Malaria costs Africa more than US$12 billion annually and thus, is a major factor contributing to erosion of development in some of the poorest countries of the world. Malaria has slowed economic growth in African countries by 1.3% per year.
The disease
Malaria is a disease of warm, humid climates where pools of water constitute perfect breeding grounds for the Anopheles mosquito. With the bite of the mosquito, malaria parasites are transmitted from infected to healthy people. Once in the bloodstream, the mature parasites reach the liver where they multiply. The rapid multiplication of the parasite causes the destruction of red blood cells and the infection of new cells throughout the body. Depending upon the species of infected Anopheles mosquito, the infected person will become ill with malaria after about a week to several months, but mostly within 7-21 days. Symptoms
The most important sign of malaria is fever. The symptoms in children and adults infected with malaria might also include shivering, severe pain in the joints, headaches, vomiting, generalized convulsions and coma, but also coughing and diarrhoea.
Early diagnosis and treatment saves lives and prevents the development of complications: A very high body temperature, drowsiness, convulsions and coma are indicative of cerebral malaria. Jaundice and reduced urine output are signs of liver and/or kidney failure. If children, in particular, are not treated within a day, the disease can lead to death. In most cases, severe anaemia is the attributable cause of death.
Pregnant women, together with young children, are especially vulnerable to malaria. The severe anaemia caused by malaria in pregnant women can result in miscarriage, premature or stillbirth. Babies born to women infected with malaria during pregnancy are likely to be small and weak, making them especially vulnerable to infections. These babies have an increased risk of mortality.
Prevention and treatment Insecticide-treated mosquito nets
Many studies have shown that sleeping under a mosquito net treated with insecticides that kill mosquitoes or stop them from biting is a powerful prevention against malaria.

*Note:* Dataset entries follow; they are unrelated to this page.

(** Over indices whose terms are integers, the outer loop adds the terms of
    Lagrange's formula at 0. *)
Lemma addTerm_exact (l : list nat) (c : Z) :
  (forall j, In j l -> noPartner pts k j /\ integralTerm pts k j) ->
  exists c',
    foldThrown (addTerm pts k) l c = inr c' /\
    zq c' = (zq c + sumOver (fun j => lagrangeTerm xs ys k j 0) l)%Qc.
Proof.
  revert c. induction l as [|j l IH]; intros c Hl.
  - exists c. cbn [foldThrown sumOver]. split; [reflexivity|ring].
  - destruct (Hl j (or_introl eq_refl)) as (Hnp & Hint).
    cbn [foldThrown sumOver]. unfold addTerm at 1. unfold integralTerm in Hint.
    unfold productLoop in *.
    destruct (basisLoop_cases pts j (seq 0 k) 1 1)
      as [(_ & i & Hi & Hne & Hx)|(n & d & E & _ & Hn & Hd)].
    { exfalso. exact (Hnp i Hi Hne Hx). }
    rewrite (productLoop_basisLoop _ _ _ _ _ _ _ E) in *.
    rewrite zq_1, Qcmult_1_l in Hn, Hd.
    assert (Hdq : zq d <> 0%Qc).
    { rewrite Hd. apply basisAt_nonzero. intros i Hi Hne E'.
      apply (Hnp i Hi Hne). now apply zq_inj. }
    assert (Hd0 : d <> 0) by (intros ->; now apply Hdq).
    destruct (Z.eqb_spec d 0) as [|_]; [contradiction|].
    destruct (IH (c + Z.quot (y (pointAt pts j) * n) d)
                 (fun j' Hj' => Hl j' (or_intror Hj')))
      as (c' & E' & Hv).
    exists c'. split; [assumption|]. rewrite Hv, zq_add.
    assert (Hterm : zq (Z.quot (y (pointAt pts j) * n) d)
                    = lagrangeTerm xs ys k j 0).
    { destruct Hint as (q & Hq). rewrite Hq, Z.quot_mul by assumption.
      unfold lagrangeTerm. rewrite <- Hn, <- Hd.
      change (ys j) with (zq (y (pointAt pts j))).
      rewrite <- zq_mul, Hq, zq_mul. field. assumption. }
    rewrite Hterm. ring.
Qed.

End FirstSolver.

Lemma slice0_positive (allPoints : list point) (k : Z) :
  0 <= k -> slice0 allPoints k = firstn (Z.to_nat k) allPoints.
Proof. intros H. unfold slice0. destruct (Z.ltb_spec k 0); [lia|reflexivity]. Qed.

(** X15. The first solver, from the sorted points and an integer [k], has
    three outcomes: 'Not enough points' when there are fewer than [k]
    points; a division by zero when two of the first [k] points have the
    same [x]; and otherwise an integer, which is 0 when [k] is not
    positive, as [k] is not checked. *)
Theorem findConstantTerm_outcomes (allPoints : list point) (k : Z) :
  match findConstantTerm allPoints k with
  | inr c =>
      (k <= 0 /\ c = 0) \/
      (0 < k <= Z.of_nat (List.length allPoints) /\
       NoDup (map x (firstn (Z.to_nat k) allPoints)))
  | inl e =>
      (e = NotEnoughPoints /\ Z.of_nat (List.length allPoints) < k) \/
      (e = DivisionByZero /\
       0 < k <= Z.of_nat (List.length allPoints) /\
       hasDuplicateX (firstn (Z.to_nat k) allPoints))
  end.
Proof.
  unfold findConstantTerm.
  destruct (Z.leb_spec k 0) as [Hk|Hk].
  - destruct (Z.ltb_spec (Z.of_nat (List.length (slice0 allPoints k))) k);
      [lia|].
    replace (Z.to_nat k) with 0%nat by lia. cbn [seq foldThrown]. now left.
  - rewrite slice0_positive by lia. rewrite length_firstn.
    set (kn := Z.to_nat k).
    destruct (Z.ltb_spec (Z.of_nat (Nat.min kn (List.length allPoints))) k)
      as [Hlen|Hlen].
    { left. split; [reflexivity|lia]. }
    assert (Hkn : (kn <= List.length allPoints)%nat) by lia.
    destruct (addTerm_cases (firstn kn allPoints) kn (seq 0 kn) 0)
      as [(E & j & i & Hj & Hi & Hne & Hx)|(c & E & Hall)]; rewrite E.
    + right. split; [reflexivity|]. split; [lia|].
      apply in_seq in Hi, Hj.
      destruct (Nat.lt_ge_cases i j).
      * exists i, j. rewrite length_firstn. split; [lia|exact Hx].
      * exists j, i. rewrite length_firstn. split; [lia|now symmetry].
    + right. split; [lia|].
      rewrite <- (Nat.min_id kn), <- firstn_firstn.
      apply noPartner_NoDup; [rewrite length_firstn; lia|assumption].
Qed.

(** X16. When the first [k] points have pairwise distinct [x] and every term
    of Lagrange's formula at 0 is an integer, the truncating divisions of
    the first solver lose nothing: it returns an integer [c], and the exact
    evaluator returns [c] over 1 on the same points. *)
Theorem findConstantTerm_exact (allPoints : list point) (k : nat) :
  (0 < k <= List.length allPoints)%nat ->
  NoDup (map x (firstn k allPoints)) ->
  (forall j, (j < k)%nat -> integralTerm (firstn k allPoints) k j) ->
  exists c,
    findConstantTerm allPoints (Z.of_nat k) = inr c /\
    computeConstantTermFromSelected allPoints (IntegerValue (Z.of_nat k))
    = Ok (c, 1).
Proof.
  intros Hk Hnd Hint. unfold findConstantTerm.
  rewrite slice0_positive, Nat2Z.id by lia.
  set (selected := firstn k allPoints) in *.
  assert (Hlen : List.length selected = k)
    by (unfold selected; rewrite length_firstn; lia).
  rewrite Hlen. destruct (Z.ltb_spec (Z.of_nat k) (Z.of_nat k)); [lia|].
  destruct (addTerm_exact selected k (seq 0 k) 0) as (c & E & Hc).
  { intros j Hj. apply in_seq in Hj. split; [|apply Hint; lia].
    intros i Hi Hne. apply in_seq in Hi.
    apply distinct_of_NoDup; (assumption || lia). }
  exists c. split; [assumption|].
  rewrite <- (evaluator_firstn allPoints k) by lia. fold selected.
  destruct (evaluator_value selected) as (n & d & En & Hd & Hg & Hv).
  { intros Hnil. rewrite Hnil in Hlen. simpl in Hlen. lia. }
  { assumption. }
  rewrite Hlen in En, Hv. rewrite En.
  unfold lagrangeAt in Hv. rewrite zq_0, Qcplus_0_l, <- Hv in Hc.
  assert (Hcd : n = d * c).
  { apply zq_inj. rewrite zq_mul, Hc. field. apply zq_nonzero. lia. }
  assert (d = 1).
  { rewrite Hcd, Z.gcd_comm, Z.gcd_mul_diag_l in Hg by lia. lia. }
  subst d. do 2 f_equal. lia.
Qed.

Lemma findConstantTerm_exact_witness :
  exists c,
    findConstantTerm [mkPoint 1 3; mkPoint 2 7; mkPoint 3 13; mkPoint 5 0]
                     (Z.of_nat 3) = inr c /\
    computeConstantTermFromSelected
      [mkPoint 1 3; mkPoint 2 7; mkPoint 3 13; mkPoint 5 0]
      (IntegerValue (Z.of_nat 3)) = Ok (c, 1).
Proof.
  apply (findConstantTerm_exact
           [mkPoint 1 3; mkPoint 2 7; mkPoint 3 13; mkPoint 5 0] 3).
  - simpl; lia.
  - simpl. repeat constructor; simpl; intuition lia.
  - intros j Hj.
    destruct j as [|[|[|j]]]; [exists 9|exists (-21)|exists 13|lia];
      vm_compute; reflexivity.
Defined.

(** ** Input texts *)

Lemma trimStart_keeps (s : string) (c : ascii) (t : string) :
  isWhiteSpace c = false ->
  trimStart (s ++ String c t)%string = (trimStart s ++ String c t)%string.
Proof.
  intros Hc. induction s as [|a s IH]; cbn [append trimStart].
  - now rewrite Hc.
  - destruct (isWhiteSpace a); [assumption|reflexivity].
Qed.

Lemma trimEnd_keeps (s : string) (c : ascii) (t : string) :
  isWhiteSpace c = false ->
  trimEnd (s ++ String c t)%string = (s ++ String c (trimEnd t))%string.
Proof.
  intros Hc. induction s as [|a s IH]; cbn [append trimEnd].
  - rewrite Hc. now destruct (trimEnd t).
  - rewrite IH. now destruct s.
Qed.

(** Trimming a text around a piece that starts and ends with a brace. *)
Lemma trim_around (before middle after : string) :
  trim (before ++ String "{" (middle ++ "}") ++ after)%string
  = (trimStart before ++ String "{" (middle ++ "}") ++ trimEnd after)%string.
Proof.
  unfold trim. cbn [append]. rewrite trimStart_keeps by reflexivity.
  rewrite !string_app_assoc. cbn [append].
  change (trimStart before ++ String "{" (middle ++ String "}" after))%string
    with (trimStart before ++ String "{" middle ++ String "}" after)%string.
  rewrite <- string_app_assoc, trimEnd_keeps by reflexivity.
  now rewrite string_app_assoc.
Qed.

Lemma noBrace_trimStart (s : string) :
  noBrace s = true -> noBrace (trimStart s) = true.
Proof.
  unfold noBrace. induction s as [|c s IH]; cbn [trimStart allChars];
    [reflexivity|].
  intros H. apply andb_prop in H as (Hc & Hs).
  destruct (isWhiteSpace c); [now apply IH|].
  cbn [allChars]. now rewrite Hc, Hs.
Qed.

Lemma endsWith_spec (s suffix : string) :
  endsWith s suffix = true <-> exists stem, s = (stem ++ suffix)%string.
Proof.
  induction s as [|c s IH]; cbn [endsWith].
  - rewrite orb_false_r, String.eqb_eq. split.
    + intros <-. now exists "".
    + intros ([|? ?] & E); [exact E|discriminate].
  - rewrite orb_true_iff, String.eqb_eq, IH. split.
    + intros [<-|(stem & ->)]; [now exists ""|now exists (String c stem)].
    + intros ([|a stem] & E); [now left|].
      right. exists stem. cbn [append] in E. now injection E.
Qed.

(** X17. The string builder reads the JSON object out of a text that is not
    JSON as a whole: when a piece that [extractFirstJsonObject] accepts
    stands after a start without a brace, what surrounds the piece does not
    change the value read.  White space around the text never matters, a
    text of white space is refused as empty, and whatever the file builder
    reads from a text, the string builder reads too. *)
Theorem parsedFromString_ignores_noise (NM : NumberModel)
  (JSON_parse : string -> option value) :
  (forall before object after,
      noBrace before = true ->
      extractFirstJsonObject object = Extracted object ->
      JSON_parse (trim (before ++ object ++ after)%string) = None ->
      parsedFromString JSON_parse (before ++ object ++ after)%string
      = parsedFromString JSON_parse object) /\
  (forall ws1 text ws2,
      allWhite ws1 = true -> allWhite ws2 = true ->
      parsedFromString JSON_parse (ws1 ++ text ++ ws2)%string
      = parsedFromString JSON_parse text /\
      parsedFromString JSON_parse ws1 = inl EmptyInput) /\
  (forall raw data,
      parsedFromFile JSON_parse raw = inr data ->
      parsedFromString JSON_parse raw = inr data /\
      exists middle, trim raw = String "{" (middle ++ "}")%string).
Proof.
  split; [|split].
  - intros before object after Hb Ho Hfail.
    destruct (extractFirstJsonObject_parts object) as (_ & Hparts).
    destruct (Hparts object Ho) as (_ & middle & _ & _ & _ & Eo & Hin).
    unfold parsedFromString. cbv zeta. rewrite Hfail.
    assert (Et : trim object = object).
    { pose proof (trim_around "" middle "") as T.
      cbn [append trimStart trimEnd] in T.
      rewrite string_app_empty_r in T. now rewrite Eo. }
    rewrite Et.
    assert (El : forall t, (String.length (trim (before ++ object ++ t))
                            =? 0)%nat = false).
    { intros t. rewrite Eo, trim_around.
      destruct (trimStart before); reflexivity. }
    assert (El' : (String.length object =? 0)%nat = false)
      by (rewrite Eo; reflexivity).
    rewrite El, El'.
    assert (Ex : extractFirstJsonObject (trim (before ++ object ++ after))
                 = Extracted object).
    { rewrite Eo, trim_around, <- Eo.
      apply Hin. now apply noBrace_trimStart. }
    rewrite Ex, Ho.
    destruct (JSON_parse object); reflexivity.
  - intros ws1 text ws2 H1 H2. unfold parsedFromString. cbv zeta.
    rewrite trim_white by assumption. split; [reflexivity|].
    pose proof (trim_white ws1 "" "" H1 eq_refl) as E.
    cbn [append] in E. rewrite string_app_empty_r in E. now rewrite E.
  - intros raw data. unfold parsedFromFile, parsedFromString. cbv zeta.
    destruct (String.length (trim raw) =? 0)%nat; [discriminate|].
    unfold startsWith.
    destruct (trim raw) as [|c rest] eqn:Et; [discriminate|].
    cbn [String.prefix].
    destruct (ascii_dec "{" c) as [<-|]; [|cbn [negb orb]; discriminate].
    replace (String.prefix "" rest) with true by (now destruct rest).
    cbn [negb orb].
    destruct (endsWith (String "{" rest) "}") eqn:Ee; [|discriminate].
    cbn [negb].
    destruct (JSON_parse (String "{" rest)) as [v|]; [|discriminate].
    intros H. split; [exact H|].
    apply endsWith_spec in Ee as ([|a stem] & E); [discriminate|].
    cbn [append] in E. injection E as <- ->. now exists stem.
Qed.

These treated nets are low in cost and well accepted by the people who need them. By preventing malaria, insecticide-treated nets reduce the need for treatment and the pressure on health services.
Prevention during pregnancy
An estimated 10 000 pregnant women and up to 200 000 infants die each year as a result of malaria during pregnancy. Pregnant women living in places where malaria is highly prevalent are four times more likely than other adults to get malaria and twice as likely to die of the disease. Once infected, pregnant women risk anemia, premature delivery and stillbirth. Their babies are likely to be of low birth weight, which makes them unlikely to survive their first year of life.
Many malaria-endemic countries are taking steps to protect pregnant women: distribution of insecticide-treated mosquito nets and treatment during antenatal check-ups with drugs that prevent malaria infection (Intermittent preventive treatment or IPT).
More effective drug combinations
Since the 1980s, falciparum malaria has become increasingly resistant to commonly used single drugs such as chloroquine. This has emerged as a major challenge for delivering prompt effective treatment in many malaria endemic areas. Where current drugs used alone are failing, WHO recommends combinations of two or more effective drugs for treatment of malarial illness. Combinations of antimalarials containing an artemisinin compound (ACT) have shown a high level of efficacy in all malarious areas and, in addition, hold the promise of delaying the emergence of resistance.